Data section START

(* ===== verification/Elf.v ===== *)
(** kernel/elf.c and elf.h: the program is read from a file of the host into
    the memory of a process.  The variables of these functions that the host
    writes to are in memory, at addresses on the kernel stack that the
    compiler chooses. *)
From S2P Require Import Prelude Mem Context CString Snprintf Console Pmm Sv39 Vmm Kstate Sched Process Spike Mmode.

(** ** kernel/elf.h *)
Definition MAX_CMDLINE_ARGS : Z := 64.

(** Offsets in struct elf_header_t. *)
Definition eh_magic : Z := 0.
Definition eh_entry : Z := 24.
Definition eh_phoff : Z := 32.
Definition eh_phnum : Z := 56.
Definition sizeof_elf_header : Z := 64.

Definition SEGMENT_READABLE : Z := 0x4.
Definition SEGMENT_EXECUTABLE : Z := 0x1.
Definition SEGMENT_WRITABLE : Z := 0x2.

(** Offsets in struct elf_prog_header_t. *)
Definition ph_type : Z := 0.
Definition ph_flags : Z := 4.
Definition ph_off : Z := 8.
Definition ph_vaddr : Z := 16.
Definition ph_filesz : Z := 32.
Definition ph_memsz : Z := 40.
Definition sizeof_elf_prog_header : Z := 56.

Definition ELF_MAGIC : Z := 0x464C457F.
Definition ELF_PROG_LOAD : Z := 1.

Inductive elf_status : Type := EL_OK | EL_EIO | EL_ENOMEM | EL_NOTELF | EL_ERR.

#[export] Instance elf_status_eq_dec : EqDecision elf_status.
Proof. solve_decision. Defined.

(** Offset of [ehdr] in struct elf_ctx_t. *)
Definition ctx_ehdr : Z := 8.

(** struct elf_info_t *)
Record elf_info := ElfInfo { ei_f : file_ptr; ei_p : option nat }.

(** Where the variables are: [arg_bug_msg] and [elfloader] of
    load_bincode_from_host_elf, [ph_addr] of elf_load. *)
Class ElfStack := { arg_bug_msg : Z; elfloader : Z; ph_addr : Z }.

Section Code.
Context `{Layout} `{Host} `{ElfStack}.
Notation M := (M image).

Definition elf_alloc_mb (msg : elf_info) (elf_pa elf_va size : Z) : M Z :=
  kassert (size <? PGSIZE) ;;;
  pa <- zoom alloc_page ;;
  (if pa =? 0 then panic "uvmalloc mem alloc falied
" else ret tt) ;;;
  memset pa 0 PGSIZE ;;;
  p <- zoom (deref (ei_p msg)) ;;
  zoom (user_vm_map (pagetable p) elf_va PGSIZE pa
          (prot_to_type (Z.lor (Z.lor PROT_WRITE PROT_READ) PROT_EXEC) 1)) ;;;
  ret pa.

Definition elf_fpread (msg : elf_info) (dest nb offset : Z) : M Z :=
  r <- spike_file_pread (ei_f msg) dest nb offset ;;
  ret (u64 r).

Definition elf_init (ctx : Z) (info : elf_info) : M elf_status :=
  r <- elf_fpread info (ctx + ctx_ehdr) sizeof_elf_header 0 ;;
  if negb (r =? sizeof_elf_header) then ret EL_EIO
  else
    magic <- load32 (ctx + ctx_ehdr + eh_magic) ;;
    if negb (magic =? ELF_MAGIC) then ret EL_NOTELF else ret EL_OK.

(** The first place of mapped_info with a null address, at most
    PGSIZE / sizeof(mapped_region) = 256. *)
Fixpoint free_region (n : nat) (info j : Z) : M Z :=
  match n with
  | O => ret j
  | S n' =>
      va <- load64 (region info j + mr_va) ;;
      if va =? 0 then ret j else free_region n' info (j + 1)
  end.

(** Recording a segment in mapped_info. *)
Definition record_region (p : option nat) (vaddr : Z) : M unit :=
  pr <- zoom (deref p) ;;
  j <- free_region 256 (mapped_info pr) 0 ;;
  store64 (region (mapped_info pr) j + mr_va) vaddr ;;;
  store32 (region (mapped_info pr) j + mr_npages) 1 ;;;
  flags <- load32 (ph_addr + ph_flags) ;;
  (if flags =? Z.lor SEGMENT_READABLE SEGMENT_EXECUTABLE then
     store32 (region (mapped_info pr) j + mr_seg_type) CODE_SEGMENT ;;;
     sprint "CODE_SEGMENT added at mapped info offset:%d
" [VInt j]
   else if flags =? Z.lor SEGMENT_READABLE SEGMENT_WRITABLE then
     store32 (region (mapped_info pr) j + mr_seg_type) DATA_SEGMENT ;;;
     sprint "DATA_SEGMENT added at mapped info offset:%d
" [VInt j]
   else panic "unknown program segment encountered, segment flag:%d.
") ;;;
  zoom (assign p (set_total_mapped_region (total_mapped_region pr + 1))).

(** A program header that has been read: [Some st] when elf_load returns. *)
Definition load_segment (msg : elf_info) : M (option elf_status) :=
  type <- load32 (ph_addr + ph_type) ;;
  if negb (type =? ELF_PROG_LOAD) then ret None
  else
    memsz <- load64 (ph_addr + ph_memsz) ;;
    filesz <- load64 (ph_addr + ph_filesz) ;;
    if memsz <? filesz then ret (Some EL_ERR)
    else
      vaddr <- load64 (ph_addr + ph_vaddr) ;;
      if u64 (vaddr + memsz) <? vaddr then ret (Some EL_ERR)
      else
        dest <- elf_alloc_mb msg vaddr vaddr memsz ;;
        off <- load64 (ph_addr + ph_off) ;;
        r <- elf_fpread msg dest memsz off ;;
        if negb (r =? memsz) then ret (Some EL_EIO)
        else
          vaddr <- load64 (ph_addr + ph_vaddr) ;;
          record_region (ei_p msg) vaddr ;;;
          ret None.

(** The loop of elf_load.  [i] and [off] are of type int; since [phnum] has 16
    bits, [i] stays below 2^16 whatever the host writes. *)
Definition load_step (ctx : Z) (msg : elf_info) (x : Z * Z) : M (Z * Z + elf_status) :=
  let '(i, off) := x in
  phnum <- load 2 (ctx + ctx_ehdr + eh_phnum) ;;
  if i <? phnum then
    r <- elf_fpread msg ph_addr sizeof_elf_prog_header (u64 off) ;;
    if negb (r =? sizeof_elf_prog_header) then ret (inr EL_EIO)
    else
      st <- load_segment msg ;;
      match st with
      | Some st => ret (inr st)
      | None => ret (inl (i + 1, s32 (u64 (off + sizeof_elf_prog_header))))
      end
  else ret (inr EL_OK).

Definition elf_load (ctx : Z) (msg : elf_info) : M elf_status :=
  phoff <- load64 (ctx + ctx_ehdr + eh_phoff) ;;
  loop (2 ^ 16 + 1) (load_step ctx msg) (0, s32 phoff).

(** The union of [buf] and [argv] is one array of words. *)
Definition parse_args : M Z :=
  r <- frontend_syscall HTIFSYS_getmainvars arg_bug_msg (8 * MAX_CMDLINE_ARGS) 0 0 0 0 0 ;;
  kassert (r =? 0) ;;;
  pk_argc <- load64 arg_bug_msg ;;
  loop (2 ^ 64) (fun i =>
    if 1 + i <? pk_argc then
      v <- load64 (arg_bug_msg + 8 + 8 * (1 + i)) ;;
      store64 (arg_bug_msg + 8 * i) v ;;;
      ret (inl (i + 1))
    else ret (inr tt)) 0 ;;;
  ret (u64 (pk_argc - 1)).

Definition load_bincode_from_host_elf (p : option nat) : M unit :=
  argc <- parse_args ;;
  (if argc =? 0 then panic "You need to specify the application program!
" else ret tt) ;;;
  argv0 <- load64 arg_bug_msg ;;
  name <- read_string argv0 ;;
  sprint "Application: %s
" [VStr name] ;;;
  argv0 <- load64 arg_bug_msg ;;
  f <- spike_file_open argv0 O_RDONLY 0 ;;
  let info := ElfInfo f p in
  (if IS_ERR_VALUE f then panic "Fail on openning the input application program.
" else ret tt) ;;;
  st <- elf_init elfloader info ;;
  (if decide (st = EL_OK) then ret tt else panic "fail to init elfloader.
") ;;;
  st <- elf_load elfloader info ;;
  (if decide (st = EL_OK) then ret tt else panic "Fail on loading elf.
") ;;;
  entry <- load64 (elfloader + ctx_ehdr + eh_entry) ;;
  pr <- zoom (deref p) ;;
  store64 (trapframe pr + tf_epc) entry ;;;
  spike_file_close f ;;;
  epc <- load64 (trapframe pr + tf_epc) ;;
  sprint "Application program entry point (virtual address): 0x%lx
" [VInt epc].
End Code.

Data section END

◆ Work order ◆
Find "kassert (r =? 0) ;;;" in the entries above, then repeat its line and all lines after it exactly, down to the last line.

◆ Solution to this exercise ◆
  kassert (r =? 0) ;;;
  pk_argc <- load64 arg_bug_msg ;;
  loop (2 ^ 64) (fun i =>
    if 1 + i <? pk_argc then
      v <- load64 (arg_bug_msg + 8 + 8 * (1 + i)) ;;
      store64 (arg_bug_msg + 8 * i) v ;;;
      ret (inl (i + 1))
    else ret (inr tt)) 0 ;;;
  ret (u64 (pk_argc - 1)).

Definition load_bincode_from_host_elf (p : option nat) : M unit :=
  argc <- parse_args ;;
  (if argc =? 0 then panic "You need to specify the application program!
" else ret tt) ;;;
  argv0 <- load64 arg_bug_msg ;;
  name <- read_string argv0 ;;
  sprint "Application: %s
" [VStr name] ;;;
  argv0 <- load64 arg_bug_msg ;;
  f <- spike_file_open argv0 O_RDONLY 0 ;;
  let info := ElfInfo f p in
  (if IS_ERR_VALUE f then panic "Fail on openning the input application program.
" else ret tt) ;;;
  st <- elf_init elfloader info ;;
  (if decide (st = EL_OK) then ret tt else panic "fail to init elfloader.
") ;;;
  st <- elf_load elfloader info ;;
  (if decide (st = EL_OK) then ret tt else panic "Fail on loading elf.
") ;;;
  entry <- load64 (elfloader + ctx_ehdr + eh_entry) ;;
  pr <- zoom (deref p) ;;
  store64 (trapframe pr + tf_epc) entry ;;;
  spike_file_close f ;;;
  epc <- load64 (trapframe pr + tf_epc) ;;
  sprint "Application program entry point (virtual address): 0x%lx
" [VInt epc].
End Code.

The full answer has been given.